Cellen reageren afhankelijk van hun positie in de gradiënt, maar wel op een manier die typisch
is voor het weefsel waarvan ze afkomstig zijn.
Zie extra vb pg 2.6-7 !!
9. laterale inhibitie kan ruimtelijke patronen genereren
Patronen kunnen ook worden gegenereerd door de expressie en/of secretie van een
inhiberende substantie => vb.  de cellen die een veer zullen vormen verhinderen cellen in hun
onmiddelijke omgeving om dit ook te doen
10. Localisatie van cytoplasmatische determinanten en asymmetrische celdeling
Assymetrische verdeling van cytoplasmatische componenten speelt een grotere rol bij
organismen die een zogenaamde mozaïsche ontwikkeling vertonen
H3: Genen en ontwikkeling
Deel I: Historiek
Cytoplasmatisch model van overerving: Model dat de preformatietheorie verwerpt, maar
gelooft dat het cytoplasma en niet de genen instaan voor overerfbare patronen
Genetische theorie werd verworpen aangezien er geen antwoord bestond op drie
fundamentele vragen
1. Hoe identieke chromosomen in elke cel van het organisme de wisselende types van
cytoplasma bepaalde en veranderende in de cel
2. Aangezien op dat moment enkel genen van finale eigenschappen gekend waren, moest
er aangetoond worden hoe genen ook de vroegere stappen van de embryogenese
controleerden
3. Het fenomeen van geslachtsbepaling bij bepaalde invertebraten en vertebraten kunnen
verklaren waarbij de omgeving het seksueel fenotype bepaalt
Het vele onderzoek gericht op het beantwoorden van bovenstaande vragen leidde tot het
ontstaan van een nieuwe discipline, namelijk ontwikkelingsgenetica.

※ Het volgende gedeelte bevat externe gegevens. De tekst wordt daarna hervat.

(** C3: [advance] sets the watermark to the maximum of its value and the
    candidate, so a candidate at or below the watermark changes nothing and
    nothing can fail; over any sequence of calls, from any initial
    watermark, what [current] returns never decreases. *)
Theorem watermark_monotone (tr : WatermarkTracker.t) :
  (forall candidate : Z,
      WatermarkTracker.current (WatermarkTracker.advance candidate tr)
      = ts_max (WatermarkTracker.current tr) (Finite candidate)
      /\ ts_le (WatermarkTracker.current tr)
               (WatermarkTracker.current (WatermarkTracker.advance candidate tr))
      /\ WatermarkTracker.advance candidate tr
         = if ts_leb (Finite candidate) (WatermarkTracker.current tr)
           then tr else WatermarkTracker.mk (Finite candidate))
  /\ (forall calls : list WatermarkTracker.call,
         Sorted ts_le (WatermarkTracker.current tr
                         :: WatermarkTracker.observations tr calls))
  /\ (forall calls later : list WatermarkTracker.call,
         ts_le (WatermarkTracker.current (WatermarkTracker.run tr calls))
               (WatermarkTracker.current (WatermarkTracker.run tr (calls ++ later)))).
Proof.
  split; [|split].
  - intros candidate. split; [reflexivity|].
    split; [apply ts_le_max_l|apply advance_cases].
  - apply observations_sorted.
  - intros calls later. unfold WatermarkTracker.run.
    rewrite fold_left_app. apply run_increases.
Qed.

(** ** Firing *)

Section Firing.

Context {In Acc Out : Type} {Reducer : beam.CombineFn In Acc Out}.

Implicit Types (p : Pipeline Acc Out) (pane : Pane) (entry : Pane * Acc)
         (k : Key) (w : Window) (e : Event In).

Lemma initial_consistent (size : Z) (watermark : Timestamp) :
  consistent (initial size watermark : Pipeline Acc Out).
Proof.
  split; unfold emitted_panes; simpl.
  - intros pane [acc Hacc]. now rewrite lookup_empty in Hacc.
  - intros pane Hin. inversion Hin.
  - constructor.
Qed.

Lemma addRecord_consistent k w (v : In) p :
  consistent p -> consistent (addRecord k w v p).
Proof.
  intros [Hopen Hemitted Honce]. unfold addRecord, has_fired.
  case_bool_decide as Hfired; split; simpl; try assumption.
  intros pane Hsome.
  destruct (decide (pane = (k, w))) as [->|Hne]; [assumption|].
  apply Hopen. now rewrite lookup_insert_ne in Hsome.
Qed.

Lemma addRecord_extends k w (v : In) p : extends p (addRecord k w v p).
Proof.
  unfold addRecord, extends.
  destruct (has_fired p k w); simpl; (split; [reflexivity|]);
    exists []; rewrite app_nil_r; (split; [reflexivity|]);
    intros r Hr; inversion Hr.
Qed.

Lemma fire_store p entry : store (fire p entry) = delete (fst entry) (store p).
Proof. now destruct entry as [[k w] acc]. Qed.

Lemma fire_fired p entry : fired (fire p entry) = {[ fst entry ]} ∪ fired p.
Proof. now destruct entry as [[k w] acc]. Qed.

Lemma fire_emitted_panes p entry :
  emitted_panes (fire p entry) = emitted_panes p ++ [fst entry].
Proof.
  destruct entry as [[k w] acc]. unfold emitted_panes. simpl.
  now rewrite map_app.
Qed.

(** Firing an open pane keeps the state consistent. *)
Lemma fire_consistent p entry :
  consistent p -> fst entry ∉ fired p -> consistent (fire p entry).
Proof.
  intros [Hopen Hemitted Honce] Hnew. split.
  - intros pane. rewrite fire_store, fire_fired. intros Hsome.
    destruct (decide (pane = fst entry)) as [->|Hne].
    + rewrite lookup_delete_eq in Hsome. now destruct Hsome.
    + rewrite lookup_delete_ne in Hsome by congruence.
      specialize (Hopen pane Hsome). set_solver.
  - intros pane. rewrite fire_emitted_panes, fire_fired.
    rewrite elem_of_app, list_elem_of_singleton.
    intros [Hold| ->]; [specialize (Hemitted pane Hold)|]; set_solver.
  - rewrite fire_emitted_panes. apply NoDup_app.
    split; [assumption|]. split; [|apply NoDup_singleton].
    intros pane Hold. rewrite list_elem_of_singleton. intros ->.
    apply Hnew. now apply Hemitted.
Qed.

Lemma fire_extends p entry : fst entry ∉ fired p -> extends p (fire p entry).
Proof.
  intros Hnew. split.
  - rewrite fire_fired. set_solver.
  - destruct entry as [[k w] acc]. eexists. split; [reflexivity|].
    intros r Hr. apply list_elem_of_singleton in Hr as ->. exact Hnew.
Qed.

Lemma extends_refl p : extends p p.
Proof.
  split; [reflexivity|]. exists []. rewrite app_nil_r.
  split; [reflexivity|]. intros r Hr. inversion Hr.
Qed.

Lemma extends_trans p1 p2 p3 : extends p1 p2 -> extends p2 p3 -> extends p1 p3.
Proof.
  intros (Hfired12 & new12 & Hemitted12 & Hnew12)
         (Hfired23 & new23 & Hemitted23 & Hnew23).
  split; [set_solver|].
  exists (new12 ++ new23). split.
  - now rewrite Hemitted23, Hemitted12, app_assoc.
  - intros r. rewrite elem_of_app. intros [Hr|Hr]; [now apply Hnew12|].
    specialize (Hnew23 r Hr). set_solver.
Qed.

(** Firing one entry after the other, for entries of distinct open panes. *)
Lemma fire_all entries p :
  consistent p ->
  NoDup (map fst entries) ->
  (forall pane, pane ∈ map fst entries -> pane ∉ fired p) ->
  consistent (fold_left fire entries p) /\ extends p (fold_left fire entries p).
Proof.
  revert p. induction entries as [|entry entries IH]; intros p Hp Hdistinct Hopen.
  - split; [assumption|apply extends_refl].
  - simpl in *. apply NoDup_cons in Hdistinct as [Hhead Hdistinct].
    assert (Hnew : fst entry ∉ fired p) by (apply Hopen; left).
    destruct (IH (fire p entry)) as [Hall Hext].
    + now apply fire_consistent.
    + assumption.
    + intros pane Hin. rewrite fire_fired.
      assert (pane ∉ fired p) by (apply Hopen; now right).
      assert (pane <> fst entry) by (intros ->; contradiction).
      set_solver.
    + split; [assumption|].
      apply (extends_trans _ (fire p entry)); [now apply fire_extends|exact Hext].
Qed.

Helaas kon veel
onderzoek pas effectief bevestigd worden in de laatste paar jaar omwille van de technische
evolutie die adequate experimenten toelaat
Een van de grootste uitdagingen bestond in het bewijzen dat het genoom in elke cel hetzelfde
was
Een eerste experiment kwam met het verwijderen en de regeneratie van salamenderoog
=> de regeneratie van Wolff
De vorming van de lens in het salamanderoog door gedifferentieerde cellen van de
iris word metaplasia/ transdifferentiatie genoemd
Metaplasia/ transdifferentiatie: Transformatie van een gedifferentieerd
celtype naar een ander
De vorming van de lens volgt een verschillend ontwikkelingspatroon in de embryo
als in volwassen salamanders
Klonering van amfibia: restrictie van de nucleaire potentie => werkten met embryo's van
Rana pipiens
Het idee achter het experiment is dat als een gedifferentieerde cel geen
irreversibele functionele restrictie ondergaat, dan zou elke somatische kern, zoals
elke zygote kern, in staat moeten zijn e volledige ontwikkeling te regelen van een
organisme wanneer ze worden getransplanteerd in een geactiveerde eicel waar de
nucleus is verwijderd
Het perfectioneren van drie technieken was van belang voor het bewijs: (1)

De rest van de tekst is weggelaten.